Es ist eine aufregende Zeit, um Cannabis und seine heilenden Eigenschaften zu entdecken, aber es braucht auch Recherche, um zu wissen, was man kaufen sollte. Hier sind vier Tipps, um sicherzustellen, dass Sie die hochwertigsten Produkte erwerben:

  1. Suchen Sie nach Vollspektrum-Produkten, anstatt nach CBD- oder THC-Isolaten. Vollspektrum-Produkte enthalten alle aktiven Cannabinoide und Terpene – die ganze Pflanze also. Sie müssen gegebenenfalls eine gewisse Variabilität einbüßen, aber dieser integrative Ansatz, der als „Entourage-Effect“ bezeichnet wird, gilt bei vielen als effektiver. 
  2. Finden Sie heraus, wie das Cannabis in Ihrem Produkt angebaut und verarbeitet wird. Viele Menschen möchten Hanf-basiertes CBD, weil es einen geringfügigen THC-Gehalt aufweist. Im Gegensatz zu CBD aus legalem Marihuana ist aus Hanf gewonnenes CBD jedoch nicht streng reguliert und kann viele Verunreinigungen wie Herbizide, Pestizide, Schwermetalle, Lösungsmittel, Bakterien, Schimmel und Pilze enthalten. Vergewissern Sie sich, dass die Produkte von Drittanbietern laborgeprüft sind. Suchen Sie bei jedem Kauf nach QR-Codes, die mit den Analysenzertifikaten verknüpft sind. 
  3. Wenn Ihr Produkt neben Cannabis noch andere Inhaltsstoffe enthält, sollten Sie herausfinden, ob diese aus biologischem Anbau stammen und ob sie in maßgeblichen  Mengen vorhanden sind. Viele Unternehmen fügen einem Produkt eine winzige Menge eines Inhaltsstoffs zu, nur damit sie ihn auf dem Etikett auflisten können. 
  4. Haben Sie keine Angst, Ihre eigenen Produkte  herzustellen. So können Sie Geld sparen, wissen, was Sie tatsächlich benutzen und außerdem das Produkt an Ihre Bedürfnisse anpassen. Cheri Sicard, eine professionelle Cannabis-Köchin, unterrichtet, wie man Cannabis-Rezepturen zubereitet. „Der Preis ist für viele ein Faktor. Und so, wie alles andere bei Cannabis, ist alles sehr individuell…. sowohl was die Dosierung als auch was die Krankheit, die Sie behandeln möchten, betrifft.“
CBD – bald im Supermarkt? (Foto von Oleg Magni von Pexels)

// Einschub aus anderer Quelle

Lemma line_groups_nonempty n s ws c :
  line_groups n s = Some (ws, c) → Forall (λ w, w ≠ "") ws ∧ List.length ws = n ∧ c ≠ "".
Proof.
  unfold line_groups. destruct (word_groups n s) as [[ws' r]|] eqn:E; [|done].
  apply word_groups_nonempty in E as [Hw Hl]. unfold tail_group.
  destruct (span re_space r) as [x y]. destruct (String.eqb_spec x ""); [done|].
  destruct (String.eqb_spec y "").
  - destruct (last_byte x); [|done]. destruct (_ && _); [|done]. by intros [= <- <-].
  - destruct (contains_byte nl y); [done|]. by intros [= <- <-].
Qed.

Lemma join_nonempty sep ws : Forall (λ w, w ≠ "") ws → ws ≠ [] → join sep ws ≠ "".
Proof. intros [|w ws' Hw _] Hn; [done|]. destruct ws'; [done|]. rewrite join_cons_ne by done. by destruct w. Qed.

Lemma parseJobLine_nonempty line owner s u c :
  owner ≠ "" → parseJobLine line owner = Ok (s, u, c) → s ≠ "" ∧ u = owner ∧ c ≠ "".
Proof.
  intros Ho. unfold parseJobLine. rewrite (proj2 (String.eqb_neq owner "") Ho).
  destruct (has_prefix (trim_space line) "@").
  - destruct (macroLine _); [|done]. destruct (line_groups 1 line) as [[ws c']|] eqn:E; [|done].
    apply line_groups_nonempty in E as (Hw & Hl & Hc). destruct ws as [|w [|]]; try done.
    intros [= <- <- <-]. by inv Hw.
  - destruct (line_groups 5 line) as [[ws c']|] eqn:E; [|done].
    apply line_groups_nonempty in E as (Hw & Hl & Hc). intros [= <- <- <-]. split_and!; [|done..].
    apply join_nonempty; [done|]. by intros ->.
Qed.
(* ===== verification/Backtrack.v ===== *)
(** * Patterns with groups: [FindStringSubmatch]

    A matcher for the patterns whose groups the program reads.  Repetition is of a byte
    class, greedy or lazy; the first match in the order of the regexp package (leftmost,
    earlier alternatives and longer or shorter repetitions first) is the one returned.  A
    class that stands for any code point is taken byte by byte: the bytes after a
    repetition are ASCII in every pattern, so no code point is split.  [(?i)] is written
    with classes of both cases. *)

From S2P Require Import Prelude GoStrings StringFacts.
From Stdlib Require Import Ascii String.
#[local] Open Scope string_scope.
#[local] Open Scope list_scope.
#[local] Open Scope Z_scope.

Inductive pat :=
| PEps
| PCls (p : ascii → bool)
| PSeq (a b : pat)
| PAlt (a b : pat)
| PRep (greedy : bool) (lo : nat) (hi : option nat) (p : ascii → bool)
| PGroup (n : nat) (a : pat)
| PEnd.

Declare Scope pat_scope.
Delimit Scope pat_scope with pat.
Infix ">>" := PSeq (at level 62, right associativity) : pat_scope.
#[global] Open Scope pat_scope.

Definition re_space (c : ascii) : bool :=
  let b := byte c in (b =? 32) || (b =? 9) || (b =? 10) || (b =? 12) || (b =? 13).
Definition re_word (c : ascii) : bool := is_upper c || is_lower c || is_digit c || Ascii.eqb c "_".
Definition not_nl (c : ascii) : bool := negb (Ascii.eqb c nl).
Definition but (p : ascii → bool) (c : ascii) : bool := negb (p c).
Definition one_byte_of (chars : string) (c : ascii) : bool := contains_byte c chars.

Definition spaces : pat := PRep true 0 None re_space.         (** [\s*] *)
Definition spaces1 : pat := PRep true 1 None re_space.        (** [\s+] *)
Definition digits : pat := PRep true 1 None is_digit.         (** [\d+] *)
Definition some_bytes (p : ascii → bool) : pat := PRep true 1 None p.
Definition lazy_bytes : pat := PRep false 1 None not_nl.      (** [.+?] *)
Definition rest : pat := PRep true 0 None not_nl.             (** [.*] *)
Fixpoint word (s : string) : pat :=
  match s with
  | EmptyString => PEps
  | String c EmptyString => PCls (Ascii.eqb c)
  | String c s' => PCls (Ascii.eqb c) >> word s'
  end.
(** A letter in either case; U+017F folds to s and U+212A to k. *)
Definition letter_i (c : ascii) : pat :=
  let both := PCls (λ d, Ascii.eqb (ascii_lower c) (ascii_lower d)) in
  if Ascii.eqb (ascii_lower c) "s" then PAlt both (PCls (Ascii.eqb "197") >> PCls (Ascii.eqb "191"))
  else if Ascii.eqb (ascii_lower c) "k" then
    PAlt both (PCls (Ascii.eqb "226") >> PCls (Ascii.eqb "132") >> PCls (Ascii.eqb "170"))
  else both.
(** A word in either case. *)
Fixpoint word_i (s : string) : pat :=
  match s with
  | EmptyString => PEps
  | String c s' => letter_i c >> word_i s'
  end.
Definition maybe (a : pat) : pat := PAlt a PEps.

Fixpoint repeat_bytes {A} (greedy : bool) (p : ascii → bool) (lo : nat) (hi : option nat)
    (s : string) (k : string → option A) : option A :=
  let stop := match lo with O => k s | _ => None end in
  let more := match hi, s with
    | Some O, _ | _, EmptyString => None
    | _, String c s' =>
        if p c then repeat_bytes greedy p (pred lo) (option_map pred hi) s' k else None
    end in
  if greedy then match more with Some x => Some x | None => stop end
  else match stop with Some x => Some x | None => more end.

Definition captures := list (nat * string).

Fixpoint bt {A} (r : pat) (s : string) (groups : captures) (k : string → captures → option A) : option A :=
  match r with
  | PEps => k s groups
  | PCls p => match s with String c s' => if p c then k s' groups else None | EmptyString => None end
  | PSeq a b => bt a s groups (λ s' g, bt b s' g k)
  | PAlt a b => match bt a s groups k with Some x => Some x | None => bt b s groups k end
  | PRep greedy lo hi p => repeat_bytes greedy p lo hi s (λ s', k s' groups)
  | PGroup n a =>
      bt a s groups (λ s' g, k s' ((n, stake (String.length s - String.length s') s) :: g))
  | PEnd => match s with EmptyString => k s groups | _ => None end
  end.

(** The groups of the match that starts at the head of the text. *)
Definition match_here (r : pat) (s : string) : option captures := bt r s [] (λ _ g, Some g).
(** The leftmost match. *)
Fixpoint find_match (r : pat) (s : string) : option captures :=
  match match_here r s with
  | Some g => Some g
  | None => match s with EmptyString => None | String _ s' => find_match r s' end
  end.
(** What the leftmost match leaves on its left and right. *)
Fixpoint find_around (r : pat) (s : string) : option (string * captures * string) :=
  match bt r s [] (λ s' g, Some (g, s')) with
  | Some (g, after) => Some ("", g, after)
  | None => match s with
            | EmptyString => None
            | String c s' => match find_around r s' with
                             | Some (before, g, after) => Some (String c before, g, after)
                             | None => None
                             end
            end
  end.
(** All the matches, from left to right, of a pattern that takes at least one byte. *)
Fixpoint matches_from (fuel : nat) (r : pat) (s : string) : list captures :=
  match fuel with
  | O => []
  | S fuel => match find_around r s with Some (_, g, rest_) => g :: matches_from fuel r rest_ | None => [] end
  end.
Definition find_all (r : pat) (s : string) : list captures := matches_from (String.length s) r s.
(** A group, empty when it took no part in the match. *)
Definition group (g : captures) (n : nat) : string :=
  match find (λ x, Nat.eqb x.1 n) g with Some (_, s) => s | None => "" end.

Example lazy_groups :
  match_here (PGroup 1 lazy_bytes >> PRep true 2 None re_space >> PGroup 2 lazy_bytes >> spaces >> PEnd) "a b   c d "
    = Some [(2%nat, "c d"); (1%nat, "a b")].
Proof. reflexivity. Qed.

(** A match found at the head of a text is found in it. *)
Lemma find_match_here r s g : match_here r s = Some g → find_match r s = Some g.
Proof. destruct s; simpl; by intros ->. Qed.
(** *** Dispatch *)

Definition rule_value (r : Rule) : Value :=
  VMap [("id", VInt (ID r)); ("action", VStr (Action r)); ("direction", VStr (Direction r));
    ("protocol", VStr (Protocol r)); ("ports", VList (VStr <$> Ports r)); ("source", VStr (Source r));
    ("destination", VStr (Destination r)); ("family", VStr (Family r))].
Definition status_data (s : Status) : data :=
  [("active", VBool (active s)); ("logging", VStr (logging s)); ("default_incoming", VStr (default_incoming s));
   ("default_outgoing", VStr (default_outgoing s)); ("default_routed", VStr (default_routed s))].
Definition rules_data (r : list Rule) : data :=
  [("rules", VList (rule_value <$> r)); ("count", VInt (Z.of_nat (List.length r)))].
Definition optional_text (o : option string) : Value := match o with Some s => VStr s | None => VNil end.
Definition listener_value (l : Listener) : Value :=
  VMap [("port", VInt (Port l)); ("protocol", VStr (LProtocol l)); ("service", optional_text (Service l));
    ("process", optional_text (Process l))].
Definition usage_data (u : Usage) : data :=
  [("rule_id", VInt (rule_id u)); ("fingerprint", VStr (u_fingerprint u)); ("in_use", VBool (in_use u));
   ("ssh_access_risk", VBool (ssh_access_risk u)); ("listeners", VList (listener_value <$> listeners u))].

Definition delete_check (a : list string) : cmd W data :=
  do! id := lift (validID (argument a 0)) in
  do! u := usage id in
  ret (usage_data u).

(** The rich rules of an addition. *)
Definition quoted (s : string) : string := String "034" (s +++ String "034" "").
Definition is_six (source : string) : bool :=
  match ParsePrefix source with
  | Some true => true
  | _ => match ParseAddr source with Some six => six | None => false end
  end.
Definition rich_rule (a : list string) (port : string) : string :=
  let source := argument a 3 in
  let family := if negb (String.eqb source "any") && is_six source then "ipv6" else "ipv4" in
  let action := if String.eqb (argument a 0) "allow" then "accept"
    else if String.eqb (argument a 0) "deny" then "drop" else "reject" in
  "rule family=" +++ quoted family +++
  (if String.eqb source "any" then "" else " source address=" +++ quoted source) +++
  " port port=" +++ quoted (replace_byte ":" "-" (trim_space port)) +++
  " protocol=" +++ quoted (argument a 2) +++ " " +++ action.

Cannabis zur äußeren Anwendung – Schlußfolgerung und Ratschläge

  • Wenn Sie daran interessiert sind, Cannabis-Behandlungen mit Hanf zu Lokaltherapie und äußerer Anwendung auszuprobieren, dann ist jetzt ein guter Zeitpunkt dafür. 
  • Wie wir gezeigt haben, gehen trotz der noch nötigen Forschung Hersteller und auch große Teile der medizinischen Gemeinschaft von der Wirksamkeit von Cannabis und den Produkten, die sie herstellen, aus. 
  • Informieren Sie sich aber über die rechtliche Lage (z.B. hier) und über den Anbieter der Produkte! 
  • Beachten Sie unsere Einkaufstipps (siehe oben)
  • Empfehlen Sie gern Produkte weiter, von denen Sie überzeugt sind, um anderen Verbrauchern zu helfen und diese Produkte zu unterstützen.